When you mean visit_occurrence_id, do you mean the auto-generated id that we created?

let’s say for example

I have imported a visit_record

person_id = 1
visit_occurrence_id = 1
visit_start_date =  21/02/2019
visit_end_date = 27/02/2019
visit_type = Inpatient

Now we go to the diagnosis table (raw diagnosis data has only below info)

person_id = 1
condition_start_date = 22/02/2019
condition_end_date = 22/03/2019
condition_source_value = 'Unspecificed DM'

Would it be posible for you to show an example/query on how you did this?

If I have to rely on dates to join between these two tables, I am afraid it may not be efficient. YOu can see that my raw diagnosis data doesn’t have visit_information

Additionally, in our raw data, I see the below scenario where one person has multiple records for the same visit_id.
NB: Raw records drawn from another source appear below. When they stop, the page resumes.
(** [os.path.join] of two components (posixpath): an absolute second
    component replaces the first; otherwise the two are joined by one
    separator, unless the first is empty or already ends with one. *)
Definition os_path_join (a b : string) : string :=
  if String.prefix "/" b then b
  else if String.eqb a "" || ends_with_slash a then a +:+ b
  else a +:+ "/" +:+ b.

(** Errors of the runtime: [OSError] with its errno, and the [ValueError]
    of an operation on a closed file. *)
Inductive py_error := OSError (errno : nat) | ValueError.

(** An exception reaching a caller: the error raised last and, most recent
    first, the errors that were being handled when it was raised (its
    [__context__] chain). *)
Record py_exn := Exn { exn_error : py_error; exn_context : list py_error }.

Inductive outcome (A : Type) := Returned (a : A) | Raised (x : py_exn).
Arguments Returned {A} a.
Arguments Raised {A} x.

(** A file object. *)
Record py_file := PyFile { fileno : nat; name : string }.

Inductive event :=
| EvOpen (path : string) (mode : string) (ok : bool)
| EvWrite (file : py_file) (data : string) (ok : bool)
| EvClose (file : py_file) (ok : bool).

(** What the operating system and the buffering of the file object do with
    a call.  A text file is buffered: what [write] accepts stays pending in
    the file object until it is flushed, by a later part of the same call
    or by the close.
    - [Succeeds flushed]: the call returns; during a write the first
      [flushed] pending characters reach the file (a close that returns
      has flushed them all).
    - [Fails x flushed kept]: the call raises [x], which may carry the
      errors raised earlier inside the call as its context, after [flushed]
      pending characters reached the file; a failing write keeps the next
      [kept] characters pending and loses the others. *)
Inductive fate :=
| Succeeds (flushed : nat)
| Fails (x : py_exn) (flushed kept : nat).

(** Files are named by the path they are opened with, one entry per file:
    links and other spellings of a path are not modelled. *)
Record world := World {
  files : gmap string string;   (* path to contents *)
  open_files : list nat;        (* descriptors in use *)
  buffers : gmap nat string;    (* descriptor to text accepted but not yet in the file *)
  trace : list event;           (* calls made so far, oldest first *)
  fates : list fate             (* fate of the calls to come; none left: success *)
}.

Definition IO (A : Type) : Type := world -> world * outcome A.

#[global] Instance IO_ret : MRet IO := fun A a w => (w, Returned a).

#[global] Instance IO_bind : MBind IO := fun A B k m w =>
  match m w with
  | (w', Returned a) => k a w'
  | (w', Raised x) => (w', Raised x)
  end.

Definition next_fate (w : world) : fate := hd (Succeeds 0) (fates w).

Definition fresh_fd (l : list nat) : nat := S (foldr Nat.max 0 l).

Fixpoint release (fd : nat) (l : list nat) : list nat :=
  match l with
  | [] => []
  | x :: l' => if Nat.eqb fd x then l' else x :: release fd l'
  end.

(** [open(path, 'w')]: creates or truncates the file. *)
Definition py_open (path mode : string) : IO py_file := fun w =>
  match next_fate w with
  | Fails x _ _ =>
      (World (files w) (open_files w) (buffers w)
             (trace w ++ [EvOpen path mode false]) (tail (fates w)),
       Raised x)
  | Succeeds _ =>
      let file := PyFile (fresh_fd (open_files w)) path in
      (World (<[path := ""]> (files w)) (fileno file :: open_files w)
             (<[fileno file := ""]> (buffers w))
             (trace w ++ [EvOpen path mode true]) (tail (fates w)),
       Returned file)
  end.

Definition contents (w : world) (path : string) : string :=
  default "" (files w !! path).

Definition pending (w : world) (file : py_file) : string :=
  default "" (buffers w !! fileno file).
(** Two requests with the same status keep their fetch order. *)
Example stable_by_status_example :
  visibleRequests sampleGetTime codeUnitCompare Sample.requests EmptyString false
    SortKey.status ∅
  = [Sample.r2; Sample.r3; Sample.r1].
Proof. reflexivity. Qed.

Lemma sample_requests_sortable :
  Forall (sortable sampleGetTime SortKey.newest) Sample.requests.
Proof. repeat constructor; eexists; reflexivity. Qed.

(** Of the two requests without a star, the newer one stands first. *)
Lemma key_order_among_unstarred_example :
  Forall (sortable sampleGetTime SortKey.newest) Sample.requests
  /\ inKeyOrder sampleGetTime codeUnitCompare SortKey.newest Sample.r3 Sample.r2.
Proof.
  split; [exact sample_requests_sortable|].
  destruct (pinned_first_then_key_order_stable sampleGetTime codeUnitCompare
              codeUnitCompare_consistent Sample.requests EmptyString false
              SortKey.newest {["r1"]}) as (_ & _ & _ & Hkey).
  destruct (Hkey sample_requests_sortable) as [Horder _].
  apply (Horder 1%nat 2%nat); [lia | reflexivity | reflexivity |].
  vm_compute. reflexivity.
Defined.

(** C3 fails on a request whose id is constructor. The star set holds r1
    only, so the request has no star; the lookup [starredIds[request.id]]
    finds the inherited property of that name and is truthy all the same.
    Sorted newest first, the request stands before the starred r1, and
    before r3, which has no star either and is newer. *)
Theorem inherited_key_is_pinned_without_a_star :
  (id Sample.rc ∉ ({["r1"]} : gset string))
  /\ (id Sample.r3 ∉ ({["r1"]} : gset string))
  /\ id Sample.r1 ∈ ({["r1"]} : gset string)
  /\ sampleGetTime (createdAt Sample.rc) = Js.Num 1704153600000
  /\ sampleGetTime (createdAt Sample.r3) = Js.Num 1704240000000
  /\ visibleRequests sampleGetTime codeUnitCompare [Sample.r1; Sample.r3; Sample.rc]
       EmptyString false SortKey.newest {["r1"]}
     = [Sample.rc; Sample.r1; Sample.r3].
Proof.
  split; [compute_done|]. split; [compute_done|]. split; [compute_done|].
  split; [reflexivity|]. split; [reflexivity|]. vm_compute. reflexivity.
Qed.
(** Rewriting the bytes of the marker never changes the verdict. *)
Lemma outcome_ignores_marker_data
    (flag : bool) (fs : gmap string file) (f : file)
    (bytes : list Byte.byte) :
  fs !! marker = Some f ->
  outcome (IsEvenWorks flag)
          (<[marker := {| data := bytes; readable := readable f |}]> fs)
  = outcome (IsEvenWorks flag) fs.
Proof.
  intros Hlk. unfold outcome. rewrite !run_IsEvenWorks.
  rewrite (good_open_ignores_data _ _ _ _ Hlk). reflexivity.
Qed.


(* ===================================================================== *)
(** ** Further properties of [add]                                        *)
(* ===================================================================== *)

Section AddLaws.
Implicit Types (a b c s x y : Z).

Lemma add_Some_inv a b s :
  add a b = Some s -> s = a + b /\ INT_MIN <= s <= INT_MAX.
Proof.
  unfold add, signed. destruct (in_range (a + b)) eqn:Hr; [|discriminate].
  intros [= <-]. split; [reflexivity|]. now apply in_range_spec.
Qed.

Lemma add_None_iff a b :
  add a b = None <-> a + b < INT_MIN \/ INT_MAX < a + b.
Proof.
  unfold add, signed. destruct (in_range (a + b)) eqn:Hr.
  - apply in_range_spec in Hr. split; [discriminate | lia].
  - split; [intros _ | reflexivity].
    destruct (Z_lt_dec (a + b) INT_MIN) as [Hlo|Hlo]; [now left|].
    destruct (Z_lt_dec INT_MAX (a + b)) as [Hhi|Hhi]; [now right|].
    assert (Hin : in_range (a + b) = true) by (apply in_range_spec; lia).
    congruence.
Qed.

End AddLaws.

Example add_not_associative_at_the_bound :
  add INT_MAX 1 = None /\
  add 1 (-1) = Some 0 /\ add INT_MAX 0 = Some INT_MAX.
Proof. repeat split. Qed.

(** X1. [add] is commutative, also where the sum does not fit: [add a b]
    and [add b a] are both the same value or both undefined. *)
Theorem add_commutative (a b : Z) : add a b = add b a.
Proof. unfold add. rewrite Z.add_comm. reflexivity. Qed.

(** X2. Zero is neutral on either side: for every [int] [a], [add a 0] and
    [add 0 a] return [a]. *)
Theorem add_zero (a : Z) :
  INT_MIN <= a <= INT_MAX ->
  add a 0 = Some a /\ add 0 a = Some a.
Proof.
  intros Ha. apply in_range_spec in Ha. unfold add, signed.
  rewrite Z.add_0_r, Z.add_0_l, Ha. split; reflexivity.
Qed.

Lemma add_zero_witness :
  add (-2147483648) 0 = Some (-2147483648) /\
  add 0 (-2147483648) = Some (-2147483648).
Proof.
  apply (add_zero (-2147483648)).
  unfold INT_MIN, INT_MAX, INT_BITS; simpl; lia.
Defined.

(** X3. For [int] operands, [add a b] is undefined exactly when the usual
    test made before a signed addition reports an overflow: [b] is positive
    and [a] exceeds [INT_MAX - b], or [b] is negative and [a] is below
    [INT_MIN - b]. Both differences are themselves [int] values. *)
Theorem add_undefined_iff_precheck (a b : Z) :
  INT_MIN <= a <= INT_MAX ->
  INT_MIN <= b <= INT_MAX ->
  (add a b = None <->
   (0 < b /\ INT_MAX - b < a) \/ (b < 0 /\ a < INT_MIN - b)) /\
  (0 < b -> INT_MIN <= INT_MAX - b <= INT_MAX) /\
  (b < 0 -> INT_MIN <= INT_MIN - b <= INT_MAX).
Proof.
  intros Ha Hb. rewrite add_None_iff.
  unfold INT_MIN, INT_MAX, INT_BITS in *. simpl in *.
  repeat split; lia.
Qed.

Lemma add_undefined_iff_precheck_witness :
  (add 2147483647 1 = None <->
   (0 < 1 /\ INT_MAX - 1 < 2147483647) \/
   (1 < 0 /\ 2147483647 < INT_MIN - 1)) /\
  (0 < 1 -> INT_MIN <= INT_MAX - 1 <= INT_MAX) /\
  (1 < 0 -> INT_MIN <= INT_MIN - 1 <= INT_MAX).
Proof.
  apply (add_undefined_iff_precheck 2147483647 1);
    unfold INT_MIN, INT_MAX, INT_BITS; simpl; lia.
Defined.

(** X4. Operands of opposite sign never overflow: when [a] is an [int] that
    is not positive and [b] an [int] that is not negative, [add a b] and
    [add b a] return the sum. *)
Theorem add_opposite_signs (a b : Z) :
  INT_MIN <= a <= 0 ->
  0 <= b <= INT_MAX ->
  add a b = Some (a + b) /\ add b a = Some (b + a).
Proof.
  intros Ha Hb.
  assert (Hr : in_range (a + b) = true).
  { apply in_range_spec.
    unfold INT_MIN, INT_MAX, INT_BITS in *. simpl in *. lia. }
  unfold add, signed. rewrite (Z.add_comm b a), Hr. split; reflexivity.
Qed.

Lemma add_opposite_signs_witness :
  add (-2147483648) 2147483647 = Some (-2147483648 + 2147483647) /\
  add 2147483647 (-2147483648) = Some (2147483647 + -2147483648).
Proof.
  apply (add_opposite_signs (-2147483648) 2147483647);
    unfold INT_MIN, INT_MAX, INT_BITS; simpl; lia.
Defined.

(** X5. Regrouping: when [a + b] and [b + c] are both defined, adding [c]
    to the first and adding the second to [a] give the same result, and
    one is undefined exactly when the other is. *)
Theorem add_assoc_when_defined (a b c x y : Z) :
  add a b = Some x ->
  add b c = Some y ->
  add x c = add a y.
Proof.
  intros Hx Hy.
  apply add_Some_inv in Hx as [-> _]. apply add_Some_inv in Hy as [-> _].
  unfold add. rewrite Z.add_assoc. reflexivity.
Qed.

Lemma add_assoc_when_defined_witness : add 3 (-7) = add 10 (-14).
Proof.
  apply (add_assoc_when_defined 10 (-7) (-7) 3 (-14)); reflexivity.
Defined.

(** X6. Cancellation: if adding [b] to [a] and adding [c] to [a] return the
    same value, then [b] and [c] are equal. *)
Theorem add_left_cancel (a b c s : Z) :
  add a b = Some s ->
  add a c = Some s ->
  b = c.
Proof.
  intros Hb Hc.
  apply add_Some_inv in Hb as [Hb _]. apply add_Some_inv in Hc as [Hc _].
  lia.
Qed.

Lemma add_left_cancel_witness :
  add 2147483647 (-7) = Some 2147483640 /\ -7 = 2147483640 - 2147483647.
Proof.
  split; [reflexivity|].
  apply (add_left_cancel 2147483647 (-7) (2147483640 - 2147483647) 2147483640);
    reflexivity.
Defined.

(* ===================================================================== *)
(** ** [is_even] and the other operations                                 *)
(* ===================================================================== *)

(** X7. Parity of a sum: whenever [add a b] returns [s], [s] is even
    exactly when [a] and [b] have the same parity. *)
Theorem is_even_add (a b s : Z) :
  add a b = Some s ->
  is_even s = Bool.eqb (is_even a) (is_even b).
Proof.
  intros Hs. apply add_Some_inv in Hs as [-> _].
  rewrite !is_even_even, Z.even_add.
  destruct (Z.even a), (Z.even b); reflexivity.
Qed.

Lemma is_even_add_witness :
  is_even (-8) = Bool.eqb (is_even (-5)) (is_even (-3)).
Proof.
  apply (is_even_add (-5) (-3) (-8)). reflexivity.
Defined.

(** X8. [is_even] agrees, on every integer and in particular on the
    negative ones, with the two sign-independent formulations: the lowest
    bit of the two's-complement representation is clear, and the
    remainder shifted into the non-negative range is zero. *)
Theorem is_even_bitwise (v : Z) :
  is_even v = (Z.land v 1 =? 0) /\
  is_even v = (c_rem (c_rem v 2 + 2) 2 =? 0).
Proof.
  split.
  - rewrite is_even_even.
    change 1 with (Z.ones 1) at 1. rewrite Z.land_ones by lia.
    change (2 ^ 1) with 2. rewrite Zmod_odd, <- Z.negb_even.
    destruct (Z.even v); reflexivity.
  - unfold is_even at 1. rewrite c_rem_2_cases.
    destruct (Z.even v) eqn:Hev; [reflexivity|].
    pose proof (sgn_nonzero_of_odd v Hev) as Hs.
    destruct v; simpl in *; [contradiction | reflexivity | reflexivity].
Qed.

(* ===================================================================== *)
(** ** Further properties of the two test cases                           *)
(* ===================================================================== *)

Section Harness.
Implicit Types (fs : gmap string file) (path : string) (f : file).

Lemma run_AddWorks fs :
  run AddWorks fs
  = [Check 9 (ExpectTrue (bool_decide (add 1 2 = Some 3)));
     Check 10 (ExpectTrue (bool_decide (add (-5) 5 = Some 0)))].
Proof. reflexivity. Qed.

Lemma good_open_insert fs path f :
  good (open (<[path := f]> fs) path) = readable f.
Proof.
  unfold open. rewrite lookup_insert_eq. destruct (readable f); reflexivity.
Qed.

Lemma good_open_delete fs path : good (open (delete path fs) path) = false.
Proof. apply good_open_absent. apply lookup_delete_eq. Qed.

End Harness.

(** X9. [AddWorks] executes its two assertions, both hold, and it passes on
    every file system: neither the marker nor any other file reaches it. *)
Theorem AddWorks_always_passes (fs : gmap string file) :
  run AddWorks fs
  = [Check 9 (ExpectTrue true); Check 10 (ExpectTrue true)] /\
  outcome AddWorks fs = Passed.
Proof. unfold outcome. rewrite run_AddWorks. split; reflexivity. Qed.

(** X10. [IsEvenWorks] passes exactly when [FAIL_TEST] is not defined and
    the marker path holds no file that may be opened for reading. *)
Theorem IsEvenWorks_passes_iff (FAIL_TEST : bool) (fs : gmap string file) :
  outcome (IsEvenWorks FAIL_TEST) fs = Passed <->
  FAIL_TEST = false /\
  ~ (exists f, fs !! marker = Some f /\ readable f = true).
Proof.
  rewrite <- good_open_iff. unfold outcome. rewrite run_IsEvenWorks.
  destruct FAIL_TEST; simpl.
  - split; [discriminate | intros [Hf _]; discriminate Hf].
  - destruct (good (open fs marker)); simpl; split.
    + discriminate.
    + intros [_ Hn]. exfalso. apply Hn. reflexivity.
    + intros _. split; [reflexivity | discriminate].
    + reflexivity.
Qed.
Since, we don’t have any other information like case_number etc, we only have visit and person_id info in the raw visit table. For example,

person_id = 21
visit_id = 101
visit_start_date = 2014-10-29 09:44:00
visit_end_date = 2014-10-29 09:44:00

person_id = 21
visit_id = 101 #let’s take only this record of this person has lab/drug/diag info
visit_start_date = 2014-10-29 10:30:00
visit_end_date = 2014-10-29 10:39:00

you can see how we have same person and same visit id but different time intervals. If I group them just by person and visit_id, I will get duplicate ids. But if I group them using all three person, visit and time information, I get unique VISIT_ids. But when I go to the diagnosis/labs/drugs table, I may not be able to find the right visit which has lab/drug/diag info (because lab/drug/diag table has different date information)


Sure - the ETL that brings in the raw visit information (second block) would match the condition_start_date to the best visit_occurrence record - in this case visit_occurrence_id = 1 (person_id is already matched). Assuming subsequent visit_occurrence records do not overlap with the condition_end_date.

So you end up with a condition entry of:
condition_occurrence.person_id = 1
condition_occurrence.visit_occurrence_id = 1

Given the data as described, the only way I can think of doing this is by matching dates and in fact how I link different data sources such as invoice transactions and lab results to a person and visit. Yes - there will be overlaps and situations where you have to choose among two different visits, but these are few and I use the strategy of earliest match (time distance basically) to assign data to visits.

For what seems to be overlapping visits - I’m inclined to merge the two taking the earliest date as the start and latest as the end unless there is more information from clinicians or folks responsible for entering this information. It often comes down to 2 different systems and what the person entering the data understood as the patient’s encounter dates (admit and discharge) - example of someone coming through the ED - which could be a separate EHR system, then get admitted to the hospital (enter data into the hospital’s EHR system), and then discharged - creating two overlapping encounters.

I’d like to hear from others regarding how they dealt with these issues.